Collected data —

-----

Definition secret_redaction_variants (secret : string) : list string :=
  let percent_encoded := url_encode secret in
  let plus_encoded := str_replace percent_encoded "%20" "+" in
  let variants := secret ::
    (if bool_decide (percent_encoded = secret) then []
     else percent_encoded :: (if bool_decide (plus_encoded = percent_encoded) then [] else [plus_encoded])) in
  dedup (sort_by_key (λ v, - Z.of_nat (String.length v))%Z variants).

Definition redact_secret_value (text secret replacement : string) : string :=
  foldl (λ text variant, str_replace text variant replacement) text (secret_redaction_variants secret).

Definition redact_nonempty_secret (text secret replacement : string) : string :=
  if bool_decide (secret = "") then text else redact_secret_value text secret replacement.

Definition inject_placeholders (s : StoreData) (input : string) : string :=
  foldl (λ text '(name, value), str_replace text ("{" +:+ name +:+ "}") value) input (sd_credentials s).

Definition redact_credentials (s : StoreData) (text : string) : string :=
  let redacted := foldl (λ acc '(name, value), redact_nonempty_secret acc value ("[REDACTED:" +:+ name +:+ "]"))
                    text (sd_credentials s) in
  foldl (λ acc c, redact_nonempty_secret acc (rc_secret_value c) "[REDACTED:host_credential]")
    redacted (sd_host_credentials s).

(** The parameters go in front of a fragment. *)
Definition append_query (url : string) (params : list (string * string)) : string :=
  match params with
  | [] => url
  | _ =>
      let '(base, fragment) := match split_on (byte 35) url with
        | base :: (_ :: _ as rest) => (base, "#" +:+ join "#" rest)
        | _ => (url, "")
        end in
      let separator := if has_char (byte 63) base then "&" else "?" in
      base +:+ separator
        +:+ join "&" ((λ '(name, value), url_encode name +:+ "=" +:+ url_encode value) <$> params) +:+ fragment
  end.

Definition credential_matches (host : string) (c : ResolvedHostCredential) : bool :=
  existsb (host_matches_pattern host) (rc_host_patterns c).

Definition inject_host_credential (host : string) (acc : gmap string string * string) (c : ResolvedHostCredential) :
    gmap string string * string :=
  if credential_matches host c
  then (rc_headers c ∪ acc.1, append_query acc.2 (map_to_list (rc_query_params c)))
  else acc.

Definition inject_host_credentials (s : StoreData) (host : string) (headers : gmap string string) (url : string) :
    gmap string string * string :=
  foldl (inject_host_credential host) (headers, url) (sd_host_credentials s).

Definition deny_reason_debug (r : DenyReason) : string :=
  match r with
  | InvalidUrl e => "InvalidUrl(" +:+ str_debug e +:+ ")"
  | HostNotAllowed host => "HostNotAllowed(" +:+ str_debug host +:+ ")"
  | PathNotAllowed host path =>
      "PathNotAllowed { host: " +:+ str_debug host +:+ ", path: " +:+ str_debug path +:+ " }"
  | MethodNotAllowed method host =>
      "MethodNotAllowed { method: " +:+ str_debug method +:+ ", host: " +:+ str_debug host +:+ " }"
  | EmptyAllowlist => "EmptyAllowlist"
  | InsecureScheme scheme => "InsecureScheme(" +:+ str_debug scheme +:+ ")"
  end.

Definition check_http_allowed (h : HostState) (url method : string) : result unit string :=
  match cap_http (hs_capabilities h) with
  | None => Err "HTTP capability not granted"
  | Some capability =>
      match Allowlist.validate (Allowlist.validator_new (hc_allowlist capability)) url method with
      | RequestAllowed => Ok tt
      | RequestDenied r => Err ("HTTP request not allowed: Denied(" +:+ deny_reason_debug r +:+ ")")
      end
  end.

Record HttpRequestParams := {
  hq_method : string;
  hq_url : string;
  hq_headers_json : string;
  hq_body : option string;
  hq_timeout_ms : option Z;
}.

Definition prepare_http_request (s : StoreData) (r : HttpRequestParams) (d : LeakDetector) :
    StoreData * result (string * gmap string string) string :=
  let injected_url := inject_placeholders s (hq_url r) in
  match check_http_allowed (sd_host_state s) injected_url (hq_method r) with
  | Err e => (s, Err ("HTTP not allowed: " +:+ e))
  | Ok _ =>
      let '(h, recorded) := record_http_request (sd_host_state s) in
      let s := set_host_state h s in
      match recorded with
      | Err e => (s, Err ("Rate limit exceeded: " +:+ e))
      | Ok _ =>
          match headers_parse (hq_headers_json r) with
          | Err e => (s, Err ("invalid headers_json payload: " +:+ e))
          | Ok raw_headers =>
              match scan_http_request from_utf8_lossy d (hq_url r) (map_to_list raw_headers) (hq_body r) with
              | Err e => (s, Err ("Potential secret leak blocked: " +:+ leak_error_display e))
              | Ok _ =>
                  let headers := inject_placeholders s <$> raw_headers in
                  (s, Ok (match extract_host injected_url with
                          | Some host =>
                              let '(headers, url) := inject_host_credentials s host headers injected_url in (url, headers)
                          | None => (injected_url, headers)
                          end))
              end
          end
      end
  end.

Definition http_request (s : StoreData) (net : Net) (r : HttpRequestParams) :
    StoreData * Net * result HttpResponse string :=
  let d := detector_new in
  match prepare_http_request s r d with
  | (s, Err e) => (s, net, Err e)
  | (s, Ok (url, headers)) =>
      match reject_private_ip url net with
      | (net, Err e) => (s, net, Err e)
      | (net, Ok _) =>
          let max := from_option max_response_bytes (10 * 1024 * 1024)%Z (cap_http (hs_capabilities (sd_host_state s))) in
          match build_http_runtime s with
          | Err e => (s, net, Err e)
          | Ok s =>
              let '(net, res) := send_http_request
                {| ob_method := hq_method r; ob_url := url; ob_headers := headers; ob_body := hq_body r;
                   ob_timeout_ms := hq_timeout_ms r |} max d net in
              (s, net, match res with Ok x => Ok x | Err e => Err (redact_credentials s e) end)
          end
      end
  end.

Definition tool_invoke (s : StoreData) (alias : string) : StoreData * result string string :=
  match check_tool_invoke_allowed (sd_host_state s) alias with
  | Err e => (s, Err e)
  | Ok _ =>
      let '(h, recorded) := record_tool_invoke (sd_host_state s) in
      (set_host_state h s,
       match recorded with
       | Err e => Err e
       | Ok _ => Err "Tool invocation from WASM tools is not yet supported"
       end)
  end.

(** ** The calls of one execution *)

Inductive HostCall :=
| CallLog (now_millis : Z) (level : LogLevel) (message : string)
| CallNowMillis
| CallWorkspaceRead (path : string)
| CallHttpRequest (r : HttpRequestParams)
| CallToolInvoke (alias : string)
| CallSecretExists (name : string).

(** A call panics, or the tool goes on. *)
Definition host_call (st : StoreData * Net) (c : HostCall) : option (StoreData * Net) :=
  let '(s, net) := st in
  match c with
  | CallLog now level message =>
      (λ h, (set_host_state h s, net)) <$> host_log now level message (sd_host_state s)
  | CallHttpRequest r => let '(s, net, _) := http_request s net r in Some (s, net)
  | CallToolInvoke alias => Some ((tool_invoke s alias).1, net)
  | CallNowMillis | CallWorkspaceRead _ | CallSecretExists _ => Some (s, net)
  end.

Fixpoint execution (st : StoreData * Net) (calls : list HostCall) : option (StoreData * Net) :=
  match calls with
  | [] => Some st
  | c :: calls => host_call st c ≫= λ st, execution st calls
  end.
End Http.

(** ** Credentials before the execution *)

Section Resolve.
Context {U : UnicodeCase} {W : Type} {SS : SecretsStore W}.

Definition needs_refresh (store : W) (user_id secret : string) (now : Utc) : bool :=
  match store_get store user_id secret with
  | Ok (Some expires_at) => (expires_at - secs 300 <? now)%Z
  | Ok None => false
  | Err SecExpired => true
  | Err _ => false
  end.

(** From the mappings of the capability to what is injected; mappings whose
    secret cannot be read are left out. *)
Definition resolve_mapping (store : W) (user_id : string) (m : CredentialMapping) : option ResolvedHostCredential :=
  match location m with
  | UrlPath _ => None
  | loc =>
      match get_decrypted store user_id (secret_name m) with
      | Err _ => None
      | Ok secret =>
          let injected := inject_credential injected_empty loc secret in
          if injected_is_empty injected then None
          else Some {| rc_host_patterns := host_patterns m; rc_headers := ic_headers injected;
                       rc_query_params := ic_query_params injected; rc_secret_value := secret |}
      end
  end.

Definition resolve_host_credentials (capabilities : Capabilities) (store : option W) (user_id : string) :
    list ResolvedHostCredential :=
  match store, cap_http capabilities with
  | Some store, Some http => omap (resolve_mapping store user_id) (hc_credentials http)
  | _, _ => []
  end.
End Resolve.

(** ** What a request of a tool needs *)

Section Gate.
Context {U : UnicodeCase} {X : UrlCrates} {N : WasmNet} {RE : RegexEngine} {AC : AhoCorasick}.

(** The private and internal addresses as blocks: [127.0.0.0/8], [10.0.0.0/8],
    [172.16.0.0/12], [192.168.0.0/16], [169.254.0.0/16], [0.0.0.0] and
    [100.64.0.0/10]; [::], [::1], [fc00::/7] and [fe80::/10]. *)
Definition internal_address (ip : IpAddr) : bool :=
  match ip with
  | V4 a => existsb (in_block 32 (v4_value a))
      [(v4 127 0 0 0, 8); (v4 10 0 0 0, 8); (v4 172 16 0 0, 12); (v4 192 168 0 0, 16); (v4 169 254 0 0, 16);
       (v4 0 0 0 0, 32); (v4 100 64 0 0, 10)]%Z
  | V6 a => existsb (in_block 128 (v6_value a)) [(0, 128); (1, 128); (0xfc00 * 2 ^ 112, 7); (0xfe80 * 2 ^ 112, 10)]%Z
  end.

Lemma cgnat_mask b : (0 <= b <= 255)%Z → (Z.land b 0xC0 =? 64)%Z = (64 <=? b)%Z && (b <=? 127)%Z.
Proof.
  intros Hb. assert (Forall (λ n, (Z.land (Z.of_nat n) 0xC0 =? 64) = (64 <=? Z.of_nat n) && (Z.of_nat n <=? 127))%Z (seq 0 256))
    as H by (apply Forall_forall, Forall_forall; repeat constructor).
  rewrite Forall_forall in H. specialize (H (Z.to_nat b)). rewrite Z2Nat.id in H by lia. apply H, elem_of_seq. lia.
Qed.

-----

From the records above, give again exactly the lines running from the line with "(** The parameters" to the line with "if credential_matches host c", inclusive.

Exercise response —
(** The parameters go in front of a fragment. *)
Definition append_query (url : string) (params : list (string * string)) : string :=
  match params with
  | [] => url
  | _ =>
      let '(base, fragment) := match split_on (byte 35) url with
        | base :: (_ :: _ as rest) => (base, "#" +:+ join "#" rest)
        | _ => (url, "")
        end in
      let separator := if has_char (byte 63) base then "&" else "?" in
      base +:+ separator
        +:+ join "&" ((λ '(name, value), url_encode name +:+ "=" +:+ url_encode value) <$> params) +:+ fragment
  end.

Definition credential_matches (host : string) (c : ResolvedHostCredential) : bool :=
  existsb (host_matches_pattern host) (rc_host_patterns c).

Definition inject_host_credential (host : string) (acc : gmap string string * string) (c : ResolvedHostCredential) :
    gmap string string * string :=
  if credential_matches host c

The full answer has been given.